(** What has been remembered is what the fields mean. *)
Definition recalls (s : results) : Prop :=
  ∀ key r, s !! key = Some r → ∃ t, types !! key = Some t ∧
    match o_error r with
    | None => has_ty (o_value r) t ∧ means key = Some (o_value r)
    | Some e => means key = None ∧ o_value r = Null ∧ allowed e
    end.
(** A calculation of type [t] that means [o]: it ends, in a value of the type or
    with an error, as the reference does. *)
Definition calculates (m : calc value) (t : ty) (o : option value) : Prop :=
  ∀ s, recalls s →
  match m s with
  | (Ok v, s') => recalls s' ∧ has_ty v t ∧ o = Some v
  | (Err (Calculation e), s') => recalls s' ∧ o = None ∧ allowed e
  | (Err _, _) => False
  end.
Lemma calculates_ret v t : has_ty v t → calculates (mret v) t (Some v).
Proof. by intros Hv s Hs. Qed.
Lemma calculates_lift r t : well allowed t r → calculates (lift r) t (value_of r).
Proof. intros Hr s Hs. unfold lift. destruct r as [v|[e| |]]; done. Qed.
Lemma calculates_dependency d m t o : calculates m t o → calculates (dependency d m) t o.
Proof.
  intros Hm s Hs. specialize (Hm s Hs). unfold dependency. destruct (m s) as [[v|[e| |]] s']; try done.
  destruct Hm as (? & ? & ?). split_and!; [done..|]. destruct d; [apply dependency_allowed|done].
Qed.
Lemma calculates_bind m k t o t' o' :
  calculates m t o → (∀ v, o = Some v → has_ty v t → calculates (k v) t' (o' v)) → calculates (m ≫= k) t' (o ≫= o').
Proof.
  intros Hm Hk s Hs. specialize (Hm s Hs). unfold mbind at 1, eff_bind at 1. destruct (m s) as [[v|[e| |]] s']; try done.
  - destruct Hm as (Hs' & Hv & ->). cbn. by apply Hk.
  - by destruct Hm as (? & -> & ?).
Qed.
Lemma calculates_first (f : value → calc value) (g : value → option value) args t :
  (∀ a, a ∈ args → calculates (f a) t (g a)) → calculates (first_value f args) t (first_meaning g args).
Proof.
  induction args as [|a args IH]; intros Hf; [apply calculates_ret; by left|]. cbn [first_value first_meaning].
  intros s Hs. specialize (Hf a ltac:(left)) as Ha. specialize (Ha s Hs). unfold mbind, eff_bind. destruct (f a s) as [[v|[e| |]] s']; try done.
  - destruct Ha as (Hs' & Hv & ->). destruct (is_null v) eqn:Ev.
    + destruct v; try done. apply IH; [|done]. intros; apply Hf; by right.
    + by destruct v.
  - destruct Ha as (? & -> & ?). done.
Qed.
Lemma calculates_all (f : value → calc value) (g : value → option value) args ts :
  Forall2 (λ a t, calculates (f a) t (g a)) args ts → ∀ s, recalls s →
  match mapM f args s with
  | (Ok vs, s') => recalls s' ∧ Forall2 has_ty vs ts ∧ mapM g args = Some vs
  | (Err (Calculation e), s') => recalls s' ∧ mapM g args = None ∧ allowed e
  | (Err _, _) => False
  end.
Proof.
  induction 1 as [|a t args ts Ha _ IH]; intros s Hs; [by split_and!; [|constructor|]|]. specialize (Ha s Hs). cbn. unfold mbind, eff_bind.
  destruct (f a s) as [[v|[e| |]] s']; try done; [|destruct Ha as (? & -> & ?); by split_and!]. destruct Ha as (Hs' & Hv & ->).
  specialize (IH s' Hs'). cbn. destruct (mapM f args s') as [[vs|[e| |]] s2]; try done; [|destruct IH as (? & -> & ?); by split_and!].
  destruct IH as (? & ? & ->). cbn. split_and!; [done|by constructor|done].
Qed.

--

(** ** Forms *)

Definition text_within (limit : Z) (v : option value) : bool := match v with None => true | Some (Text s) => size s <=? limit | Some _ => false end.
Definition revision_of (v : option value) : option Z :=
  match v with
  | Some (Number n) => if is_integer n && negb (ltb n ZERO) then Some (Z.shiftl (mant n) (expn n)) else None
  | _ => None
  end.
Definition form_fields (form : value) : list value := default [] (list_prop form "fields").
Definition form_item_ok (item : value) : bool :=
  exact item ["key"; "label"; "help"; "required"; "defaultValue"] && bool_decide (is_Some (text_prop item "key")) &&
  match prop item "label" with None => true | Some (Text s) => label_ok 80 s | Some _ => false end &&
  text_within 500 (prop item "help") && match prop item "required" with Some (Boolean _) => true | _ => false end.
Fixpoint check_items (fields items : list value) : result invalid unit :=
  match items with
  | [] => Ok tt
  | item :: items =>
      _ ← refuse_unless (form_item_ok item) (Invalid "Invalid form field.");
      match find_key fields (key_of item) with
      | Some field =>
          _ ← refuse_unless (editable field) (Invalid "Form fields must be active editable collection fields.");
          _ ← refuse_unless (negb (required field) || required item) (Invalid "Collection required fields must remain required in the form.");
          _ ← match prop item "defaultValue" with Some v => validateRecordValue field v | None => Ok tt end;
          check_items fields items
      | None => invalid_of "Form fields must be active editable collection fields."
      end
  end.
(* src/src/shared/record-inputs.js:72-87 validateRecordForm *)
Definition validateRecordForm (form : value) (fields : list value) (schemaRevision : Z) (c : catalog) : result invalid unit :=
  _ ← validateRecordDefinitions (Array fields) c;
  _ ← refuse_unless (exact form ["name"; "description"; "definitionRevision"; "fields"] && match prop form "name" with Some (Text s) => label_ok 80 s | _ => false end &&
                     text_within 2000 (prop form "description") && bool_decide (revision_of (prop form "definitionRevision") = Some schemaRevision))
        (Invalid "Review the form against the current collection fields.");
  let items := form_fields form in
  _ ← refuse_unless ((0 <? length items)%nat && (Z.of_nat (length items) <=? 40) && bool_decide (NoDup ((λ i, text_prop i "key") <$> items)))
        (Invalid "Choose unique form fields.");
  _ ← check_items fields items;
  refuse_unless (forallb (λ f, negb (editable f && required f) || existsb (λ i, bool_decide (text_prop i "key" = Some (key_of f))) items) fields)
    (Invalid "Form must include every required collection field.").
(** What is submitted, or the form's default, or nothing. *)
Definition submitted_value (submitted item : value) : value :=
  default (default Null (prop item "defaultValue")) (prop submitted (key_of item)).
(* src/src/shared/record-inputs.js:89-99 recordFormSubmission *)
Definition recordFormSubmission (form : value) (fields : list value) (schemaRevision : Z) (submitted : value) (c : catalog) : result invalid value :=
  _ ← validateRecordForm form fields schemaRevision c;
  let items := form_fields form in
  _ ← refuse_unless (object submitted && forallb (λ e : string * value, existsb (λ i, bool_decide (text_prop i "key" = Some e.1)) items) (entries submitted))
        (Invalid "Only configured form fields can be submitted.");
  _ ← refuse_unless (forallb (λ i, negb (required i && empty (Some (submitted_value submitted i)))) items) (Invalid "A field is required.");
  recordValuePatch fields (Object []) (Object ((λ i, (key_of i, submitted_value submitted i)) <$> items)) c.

» **WORK ITEM**
Could you copy every line from the records that has "induction" in it?

» **WRITTEN SOLUTION**
  induction args as [|a args IH]; intros Hf; [apply calculates_ret; by left|]. cbn [first_value first_meaning].
  induction 1 as [|a t args ts Ha _ IH]; intros s Hs; [by split_and!; [|constructor|]|]. specialize (Ha s Hs). cbn. unfold mbind, eff_bind.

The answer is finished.